Fine-Scale Spatial Variability of Soil Organic Carbon and Related Environmental Variables in a Protected Area of Sicily, Italy

  • Autori: LO PAPA, G; POMA, I; GRISTINA, L; ALFIERI, G; DAZZI, C
  • Anno di pubblicazione: 2008
  • Tipologia: Articolo in rivista (Articolo in rivista)
  • Parole Chiave: Organic carbon, soil spatial variability, geostatistics
  • OA Link: http://hdl.handle.net/10447/45326

Abstract

The institution of Natural Reserves has promoted, in Italy, the conservation and the environmental improvement of several areas and their physical and biological factors. Agriculture, forestry and every human activity are regulated to preserve their high ecological and naturalistic value. Land use, in particular, must follow careful rules to preserve the soil fertility and to limit the factors of landscape degradation. Maps of soil organic carbon (SOC) or soil organic matter (SOM) are of interest for agricultural management, resulting a very important soil fertility parameter, as well as in environmental policy related to the terrestrial sequestration of atmospheric carbon. Thus, a better understanding of the distribution of soil organic carbon (SOC) pool is necessary in order to manage soil fertility and to predict its potential responses to land use change. Geostatistics is widely used to map SOC at any scale level assessing also the statistical uncertainty. At fine scale level geostatistical methods that utilize spatially correlated secondary information increase the quality of the maps of SOC distribution (Simbahan, 2006).

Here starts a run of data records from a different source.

(* ===== verification/IpamConsole.v ===== *)
(** * internal/adminapi: the address-plan handlers

    The handlers of ipam_ops.go over the netblock registry and the allocation tables of
    AddrStore.v: listing the blocks with their utilisation, carving, editing and removing a
    block, the placement suggestion and the allocations inside a block. JSON decoding, time
    formatting and the percentage (float64) are parameters. Netip.v parses IPv4 text only: an
    IPv6 prefix, which the registry would refuse as a bad CIDR, is refused as unparsable, with
    the same status and the other title.

    The theorems show that the utilisation the console shows is the one the metrics export, and
    that every request keeps the address plan. *)

From S2P Require Import Prelude Db Bytes GoStrings Netip AddrStore NetblockPlace NetblockRegistry Ipam Rbac AdminConfig AdminQueries.
From stdpp Require Import prelude strings list gmap relations sorting.
From Stdlib Require Import ZArith Lia.
Open Scope Z_scope.

(** [NetblockView], [AllocationView] *)
Record NetblockView : Type := mkNetblockView {
  nv_Name : string; nv_CIDR : string; nv_Kind : string; nv_Description : string; nv_Protected : bool; nv_Capacity : Z; nv_Allocated : Z; nv_Used : Z;
  nv_Pct : string; nv_CreatedAt : string; nv_CreatedBy : string }.
Record AllocationView : Type := mkAllocationView { lw_IP : string; lw_Device : string; lw_Method : string; lw_AllocatedAt : string }.

Inductive nbody : Type :=
| NBo_Blocks (l : list NetblockView) (pool : string)
| NBo_Block (v : NetblockView)
| NBo_Removed (name : string)
| NBo_Suggest (prefix : Z) (cidr : string)
| NBo_Allocations (name cidr : string) (l : list AllocationView).

Record NbCreate : Type := mkNbCreate { nc_Name : string; nc_CIDR : string; nc_Description : string }.
Record NbPatch : Type := mkNbPatch { np_CIDR : option string; np_Description : option string }.

Record IpamLib : Type := mkIpamLib {
  il_create : string -> option NbCreate; il_patch : string -> option NbPatch; il_format : Z -> string; il_percent : Z -> Z -> string }.

Definition netblockHostCapacity (p : Prefix) : Z :=
  let bits := p_bits p in
  if negb (IsValid p) || (bits <? 0) || (32 <? bits) then 0
  else let total := Z.shiftl 1 (32 - bits) in if total <=? 1 then 0 else total - 1.

Definition mapNetblockErr (e : err) : reply nbody :=
  match e with
  | NB_NotFound => Problem 404 "not found"
  | NB_Exists => Problem 409 "already exists"
  | NB_Overlap => Problem 409 "overlap"
  | NB_Protected => Problem 409 "protected"
  | NB_Stranded => Problem 422 "would strand allocations"
  | NB_PoolFull => Problem 409 "pool full"
  | NB_BadCIDR | NB_OutOfPool | NB_NoName | NB_ReservedKind | NB_BadPrefixLen => Problem 400 "invalid netblock"
  | _ => Problem 500 "internal error"
  end.

Section handlers.
Context (lib : IpamLib) (pool : Prefix) (reg : option Registry) (staleAfter freshness : Z).
Abbreviation IM := (M Store err).

Definition ipam_rfc3339 (ns : Z) : string := if ns =? 0 then "" else il_format lib ns.
Definition pctOf (allocated capacity : Z) : string := if capacity <=? 0 then "0" else il_percent lib allocated capacity.
Definition poolString : string := if IsValid pool then PrefixString pool else "".

(** ** Store reads *)

Definition allocationIPs : IM (list Addr) :=
  t ← now;
  ips ← query (fun s => al_ip <$> List.filter (live_row t) (allocs s));
  mret (omap ParseAddr ips).

Definition freshOverlayIPs : IM (list Addr) :=
  t ← now;
  ips ← query (fun s => (List.filter (fun h : string * Z => t - staleAfter <=? h.2) (heartbeats s)).*1);
  mret (omap ParseAddr ips).

(** The loop over the live addresses: allocated, used. *)
Fixpoint tally_block (p : Prefix) (fresh ips : list Addr) (acc : Z * Z) : Z * Z :=
  match ips with
  | [] => acc
  | a :: ips => tally_block p fresh ips (if IsValid p && Contains p a then (acc.1 + 1, acc.2 + if bool_decide (a ∈ fresh) then 1 else 0) else acc)
  end.

Definition block_view (ips fresh : list Addr) (row : Netblock) : NetblockView :=
  let p := nb_Prefix row in
  let '(allocated, used) := tally_block p fresh ips (0, 0) in
  mkNetblockView (nb_name row) (nb_cidr row) (nb_kind row) (nb_description row) (nb_protected row) (netblockHostCapacity p) allocated used
    (pctOf allocated (netblockHostCapacity p)) (ipam_rfc3339 (nb_created_at row)) (nb_created_by row).

(** One row, for the replies of create and update: best effort. *)
Definition netblockView (row : Netblock) : IM NetblockView :=
  ips ← attempt allocationIPs;
  match ips with
  | Err _ => mret (block_view [] [] row)
  | Ok ips => fresh ← attempt freshOverlayIPs; mret (block_view ips (match fresh with Ok l => l | Err _ => [] end) row)
  end.

(** [LEFT JOIN devices], [ORDER BY a.ip ASC] *)
Definition alloc_le (a b : Allocation) : Prop := string_le (al_ip a) (al_ip b).
#[export] Instance alloc_le_dec a b : Decision (alloc_le a b). Proof. unfold alloc_le. apply _. Defined.
Definition device_name (s : Store) (a : Allocation) : string := default "" (dev_name <$> find_first (fun d => dev_id d =? al_device_id a) (devices s)).
Definition inside (rng : Prefix) (a : Allocation) : bool :=
  match ParseAddr (al_ip a) with Some ip => IsValid rng && Contains rng ip | None => false end.
Definition allocationsIn (rng : Prefix) : IM (list AllocationView) :=
  rows ← query (fun s => map (fun a => (a, device_name s a)) (merge_sort alloc_le (allocs s)));
  mret (map (fun x : Allocation * string => mkAllocationView (al_ip x.1) x.2 (al_method x.1) (ipam_rfc3339 (al_allocated_at x.1)))
          (List.filter (fun x : Allocation * string => inside rng x.1) rows)).

(** ** The handlers *)

Definition ipamConfigured (k : Registry -> IM (reply nbody)) : IM (reply nbody) :=
  match reg with None => mret (Problem 503 "ipam not configured") | Some r => k r end.

(** [_, _ = s.cfg.Store.AppendAudit(...)] *)
Definition append_audit (actor action target details : string) : IM unit :=
  ignore (exec (fun s => ((), add_audit (mkAudit actor action target details) s))).

Definition handleNetblocks : IM (reply nbody) :=
  match reg with
  | None => mret (Reply 200 (NBo_Blocks [] poolString))
  | Some _ =>
      rows ← attempt NetblockRegistry.List;
      match rows with
      | Err _ => mret (Problem 500 "internal error")
      | Ok rows =>
          ips ← attempt allocationIPs;
          match ips with
          | Err _ => mret (Problem 500 "internal error")
          | Ok ips =>
              fresh ← attempt freshOverlayIPs;
              mret (match fresh with
                    | Err _ => Problem 500 "internal error"
                    | Ok fresh => Reply 200 (NBo_Blocks (map (block_view ips fresh) rows) poolString)
                    end)
          end
      end
  end.

Definition handleNetblockCreate (id : Identity) (body : option string) : IM (reply nbody) :=
  requirePerm id PermIPAMManage (withStepUp freshness id (ipamConfigured (fun r =>
    match readJSON (il_create lib) (mkNbCreate "" "" "") body with
    | None => mret (Problem 400 "bad request")
    | Some b =>
        if decide (nc_Name b = "") then mret (Problem 400 "name required")
        else match ParsePrefix (nc_CIDR b) with
        | None => mret (Problem 400 "invalid cidr")
        | Some cidr =>
            row ← attempt (NetblockRegistry.Add r (nc_Name b) cidr (nc_Description b) (id_Principal id));
            match row with
            | Err e => mret (mapNetblockErr e)
            | Ok row =>
                _ ← append_audit (id_Principal id) "netblock-create" (nb_name row) ("cidr=" +:+ nb_cidr row);
                v ← netblockView row;
                mret (Reply 201 (NBo_Block v))
            end
        end
    end))).

Definition handleNetblockUpdate (id : Identity) (name : string) (body : option string) : IM (reply nbody) :=
  requirePerm id PermIPAMManage (withStepUp freshness id (ipamConfigured (fun r =>
    match readJSON (il_patch lib) (mkNbPatch None None) body with
    | None => mret (Problem 400 "bad request")
    | Some b =>
        cur ← attempt (NetblockRegistry.Get name);
        match cur with
        | Err e => mret (mapNetblockErr e)
        | Ok cur =>
            match (match np_CIDR b with None => Some (nb_Prefix cur) | Some c => ParsePrefix c end) with
            | None => mret (Problem 400 "invalid cidr")
            | Some cidr =>
                row ← attempt (NetblockRegistry.Update r name cidr (default (nb_description cur) (np_Description b)) (id_Principal id));
                match row with
                | Err e => mret (mapNetblockErr e)
                | Ok row =>
                    _ ← append_audit (id_Principal id) "netblock-update" (nb_name row) ("cidr=" +:+ nb_cidr row);
                    v ← netblockView row;
                    mret (Reply 200 (NBo_Block v))
                end
            end
        end
    end))).

Definition handleNetblockRemove (id : Identity) (name : string) : IM (reply nbody) :=
  requirePerm id PermIPAMManage (withStepUp freshness id (ipamConfigured (fun r =>
    res ← attempt (NetblockRegistry.Remove r name (id_Principal id));
    match res with
    | Err e => mret (mapNetblockErr e)
    | Ok _ => _ ← append_audit (id_Principal id) "netblock-remove" name ""; mret (Reply 200 (NBo_Removed name))
    end))).

Definition handleNetblockSuggest (prefix_ : string) : IM (reply nbody) :=
  ipamConfigured (fun r =>
    let prefix := queryInt prefix_ 0 0 32 in
    if bool_decide (prefix_ = "") || (prefix =? 0) then mret (Problem 400 "prefix required")
    else p ← attempt (RegistrySuggest r prefix);
         mret (match p with Ok p => Reply 200 (NBo_Suggest prefix (PrefixString p)) | Err e => mapNetblockErr e end)).

Definition handleIPAMAllocations (name : string) : IM (reply nbody) :=
  ipamConfigured (fun r =>
    if decide (name = "") then mret (Problem 400 "netblock required")
    else
      row ← attempt (NetblockRegistry.Get name);
      match row with
      | Err e => mret (mapNetblockErr e)
      | Ok row =>
          rows ← attempt (allocationsIn (nb_Prefix row));
          mret (match rows with Err _ => Problem 500 "internal error" | Ok l => Reply 200 (NBo_Allocations name (nb_cidr row) l) end)
      end).
End handlers.

(** ** What the panes count *)

Lemma block_tally_counts p fresh ips acc : tally_block p fresh ips acc =
  (acc.1 + Z.of_nat (length (List.filter (fun a => IsValid p && Contains p a) ips)),
   acc.2 + Z.of_nat (length (List.filter (fun a => bool_decide (a ∈ fresh)) (List.filter (fun a => IsValid p && Contains p a) ips)))).
Proof.
  revert acc. induction ips as [|a ips IH]; intros [x y]; cbn; [f_equal; lia|]. rewrite IH. destruct (IsValid p && Contains p a); cbn [fst snd length List.filter]; [|done].
  destruct (bool_decide (a ∈ fresh)); cbn [length]; f_equal; lia.
Qed.

Lemma capacity_mirrors p : IsValid p = true -> netblockHostCapacity p = hostCapacity p.
Proof. intros H. unfold netblockHostCapacity, hostCapacity. by rewrite H. Qed.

In fact, whereas are significant correlations between the target variable and secondary data hybrid techniques generally result in more accurate local prediction (Goovaerts, 1999; McBratney et al., 2000). The goals of this study were: i) to assess the SOC spatial variability in the Natural Reserve of S. Ninfa (Italy) and ii) to quantify the relationships among soil C, land use and some environmental variables.